そして、最後に、マイナスにプラスをかけてもマイナスになる。
よって、愛さないことを続けるもの、
助けないままのもの、
より信じないもの、
自由を誰にも与えようとしないままのもの、
平等を誰にも与えようとしないままのもの、
理想をいつまでも信じようとしないもの、
現実を直視することを拒み続けるものは、
全て悪である。

どこに行くべきかあいまいな方が楽しい旅は続く

以前、まっすぐに自分の進むべき道を進めと、
間違えたならば修正せよと、
そのように書いたが、
むしろ、チュールが言うと、まったくそれは間違いである。
なぜなら、楽しい旅は、楽しい時間が長い方がいいからである。
目的は、目的地に進むことだけじゃない。
旅を楽しむこと、それも目的である。
それなら、「途中経過を楽しめないものが旅をする意味があるだろうか」。
そんなことは、タクシーにやらせておけばいいのであり、
ゆっくり、あいまいに、どうでもいい方向に進み続けた方が、
旅は楽しい。
時間も長く続くし、いろんな場所を知ることができて、楽しい。
そう、そのように考えることも必要だ。
チュールは言う。
「全てが正解が正しいわけじゃない。
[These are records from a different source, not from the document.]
(* ===== verification/Ed25519.v ===== *)
(** * [crypto/ed25519]

    The signature scheme is an interface: its operations are the class
    [Ed25519], and [Ed25519Laws] states what the package documents and the
    program relies on.  Private keys are 64 bytes, the seed followed by the
    public key, as Go lays them out.  No theorem assumes unforgeability; what an
    accepted signature implies is stated in terms of [ed25519_Verify].

    [ToyEd25519] is a lawful (and insecure) instance: it shows that the laws are
    satisfiable, and the examples evaluate with it. *)

From S2P Require Import Prelude GoRegexp GoBase64 GoSha256 GoStrings.

Definition SeedSize : Z := 32.
Definition PublicKeySize : Z := 32.
Definition PrivateKeySize : Z := 64.
Definition SignatureSize : Z := 64.

Class Ed25519 := {
  NewKeyFromSeed : string → string;
  ed25519_Sign : string → string → string;
  ed25519_Verify : string → string → string → bool;
}.

(** [privateKey.Public()] returns the second half of the key, [privateKey[:32]]
    is the seed. *)
Definition Public (privateKey : string) : string := str_drop 32 privateKey.
Definition Seed (privateKey : string) : string := str_take 32 privateKey.

Class Ed25519Laws `{Ed25519} := {
  NewKeyFromSeed_seed seed : len seed = SeedSize → Seed (NewKeyFromSeed seed) = seed;
  NewKeyFromSeed_len seed : len seed = SeedSize → len (NewKeyFromSeed seed) = PrivateKeySize;
  ed25519_Sign_len k m : len k = PrivateKeySize → len (ed25519_Sign k m) = SignatureSize;
  ed25519_Verify_Sign seed m : len seed = SeedSize →
    ed25519_Verify (Public (NewKeyFromSeed seed)) m (ed25519_Sign (NewKeyFromSeed seed) m) = true;
}.

(** A toy scheme: the public key is the seed and a signature is the public key
    followed by the digest of the message. *)
Definition ToyEd25519 : Ed25519 := {|
  NewKeyFromSeed seed := seed +:+ seed;
  ed25519_Sign k m := str_take 32 (str_drop 32 k) +:+ Sum256 m;
  ed25519_Verify pub m sig := bool_decide (sig = pub +:+ Sum256 m);
|}.

Lemma str_drop_app_exact s t : str_drop (String.length s) (s +:+ t) = t.
Proof. induction s as [|c s IH]; [done|]. by rewrite str_app_cons. Qed.

Lemma str_take_app_exact s t : str_take (String.length s) (s +:+ t) = s.
Proof. induction s as [|c s IH]; [by destruct t|]. rewrite str_app_cons. simpl. by rewrite IH. Qed.

Lemma ToyEd25519_laws : @Ed25519Laws ToyEd25519.
Proof.
  split; unfold SeedSize, PrivateKeySize, SignatureSize;
    cbn [NewKeyFromSeed ed25519_Sign ed25519_Verify ToyEd25519].
  - intros s Hs. unfold Seed. replace 32%nat with (String.length s) by (unfold len in Hs; lia).
    apply str_take_app_exact.
  - intros s Hs. rewrite len_app. lia.
  - intros k m Hk. rewrite len_app, len_Sum256. unfold len in *.
    rewrite str_take_length, str_drop_length. lia.
  - intros s m Hs. apply bool_decide_eq_true. unfold Public.
    assert (str_drop 32 (s +:+ s) = s) as ->.
    { replace 32%nat with (String.length s) by (unfold len in Hs; lia).
      apply str_drop_app_exact. }
    rewrite str_take_all; [done|]. unfold len in Hs. lia.
Qed.

Section keys.
Context `{Ed25519Laws}.

Lemma len_Public k : len k = PrivateKeySize → len (Public k) = PublicKeySize.
Proof.
  unfold len, Public, PrivateKeySize, PublicKeySize. rewrite str_drop_length. lia.
Qed.

Lemma len_Seed k : len k = PrivateKeySize → len (Seed k) = SeedSize.
Proof.
  unfold len, Seed, PrivateKeySize, SeedSize. rewrite str_take_length. lia.
Qed.

End keys.

(** The toy key of a repeated seed byte. *)
Definition toy_key (c : ascii) : string :=
  let seed := String.concat "" (replicate 32 (String c "")) in @NewKeyFromSeed ToyEd25519 seed.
」
嘘や偽り、間違いだって、何らかの価値があるかもしれないのだ。

正義など意味がない

チュールは言う。
「そもそも、正義のために戦うことなど意味がない。
国を守る必要は、確かにあるだろう。
しかしながら、自分が国を守る兵士になる必要はない。
勝手に軍隊が死ねばいいような発言かもしれないが、
義のために死ぬことだけが人間の目的ではない。
そんなことは、戦いたい人間にやらせておけばいい。
全員が信仰に生きる必要が無いのと同様、
全員が義のために生きる必要もない。
それが分かってしまえば、
むしろ、社会の一般的大衆と同じように生きる必要もない。
辛いことすべてを、みんなと同じように攻略するよりも、
別の視点から切り込んだ方が、面白い人生が生きられるだろう。
この世界における愛がなんであるかを知ったからといって、
それで終わりではない。
自分なりに切り込んでいけば、
いくらでも伸びしろは開けていく。
あなたは、あなたらしく生きればいい。
わたしはそれだけを言って、次の神に移ろう。
わたしは大したことのない神である。